Something had to give.
So he took a step many high-achieving people resist. He paused long enough to sit with himself and do the inner work, “If I want to serve in this next chapter, I need to relearn how the world works outside the military.”
He realized he needed to translate what he had learned in the military to how civilian work operated.
Higher education became his bridge.
“The biggest draw to higher education was learning the language of the world around me.”
He also noticed that veterans who struggled most often did so alone.
So, for Antonio, community became essential.
“I’m part of communities I didn’t even know existed and didn’t know I needed such as One More Wave, Heroic Hearts Project, VFW Solana Beach – where I serve as a trustee – and Veteran Beer Club.”

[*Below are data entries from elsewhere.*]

(** * 3D-Viewer: the outline post-processing pass and the highlight tracker

    A shallow embedding of
    - [SelectedProductHighlighter] (EffectComposerHandler.ts, second part),
    - [AnimatedTextureBlurOutlinePass]
      (animated-texture-blur-outline-pass.ts),
    - the composite fragment shader of [ColorBlurOutlinePass]
      (ColorBlurOutlinePass.ts),
    together with the properties the specification states about them.

    JavaScript numbers are modelled as rationals [Q]: every finite double is
    a rational, and the operations the pass applies to sizes (division by
    two, [Math.round]) are exact on them.  In [OutlinePass] sums and
    quotients of times are taken in exact arithmetic too, which idealises
    the source: there every [+], [%], [/] and [*] rounds to a binary64
    double.  [OutlinePass64] repeats the animation clock of [render] and
    [renderOutline] over binary64 numbers, with that rounding. *)

From Stdlib Require Import ZArith QArith Qround Qminmax Bool List Lia Lqa.
From Stdlib Require SpecFloat.
From stdpp Require Import base option list gmap strings.
Import ListNotations.

(* ===================================================================== *)
(** ** JavaScript numbers *)
(* ===================================================================== *)

Module Js.

  (** [Math.round x]: the integer nearest to [x], ties towards +infinity. *)
Definition Math_round (x : Q) : Q := inject_Z (Qfloor (x + (1 # 2))%Q).

  (** Truncation towards zero, the integer quotient behind [%]. *)
Definition trunc (x : Q) : Z := Z.quot (Qnum x) (Zpos (Qden x)).

  (** [x % m] on numbers: the remainder has the sign of the dividend.
      [x % 0] is NaN in JavaScript; here the division by zero yields [x]. *)
Definition rem (x m : Q) : Q := (x - m * inject_Z (trunc (x / m)))%Q.

  (** [a ?? b] where [undefined] is [None]. *)
Definition nullish {A} (a : option A) (b : A) : A :=
    match a with Some v => v | None => b end.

Antonio used the GI Bill to enroll in a flexibly-designed MBA program that fit around his work and caregiving responsibilities. The program also offered certifications he was looking for like Certified Scrum Master (CSM) which he recently earned.
Further, he credits progress in his MBA with strengthening mentoring, listening and boundary-setting skills that matter in his role as career transition coach, warriors to work at Wounded Warrior Project. He’s built a student veteran identity within his organization, holding regular office hours at UCLA, and other regional institutions, running mock interviews, and helping others prepare for life after graduation.
It seems no coincidence that Antonio’s work now is the same kind of leadership he practiced in uniform. In the Marines, he took responsibility for the people below him; today, as a career transition specialist, he’s pulling other veterans through the uncertainty of civilian life with that same steady mentorship and care. Now, with his MBA almost complete (June 2026), he has the vocabulary to translate better for the men and women he serves.
“You don't transition by doing it in isolation. You transition by getting back into community and learning the language of your next life.”
When asked what advice he would give his younger self, he’s direct.
“Connect to community sooner. Get out from behind the screen. Meet people. Leverage the communities you already have, and find the ones you didn’t even know existed.”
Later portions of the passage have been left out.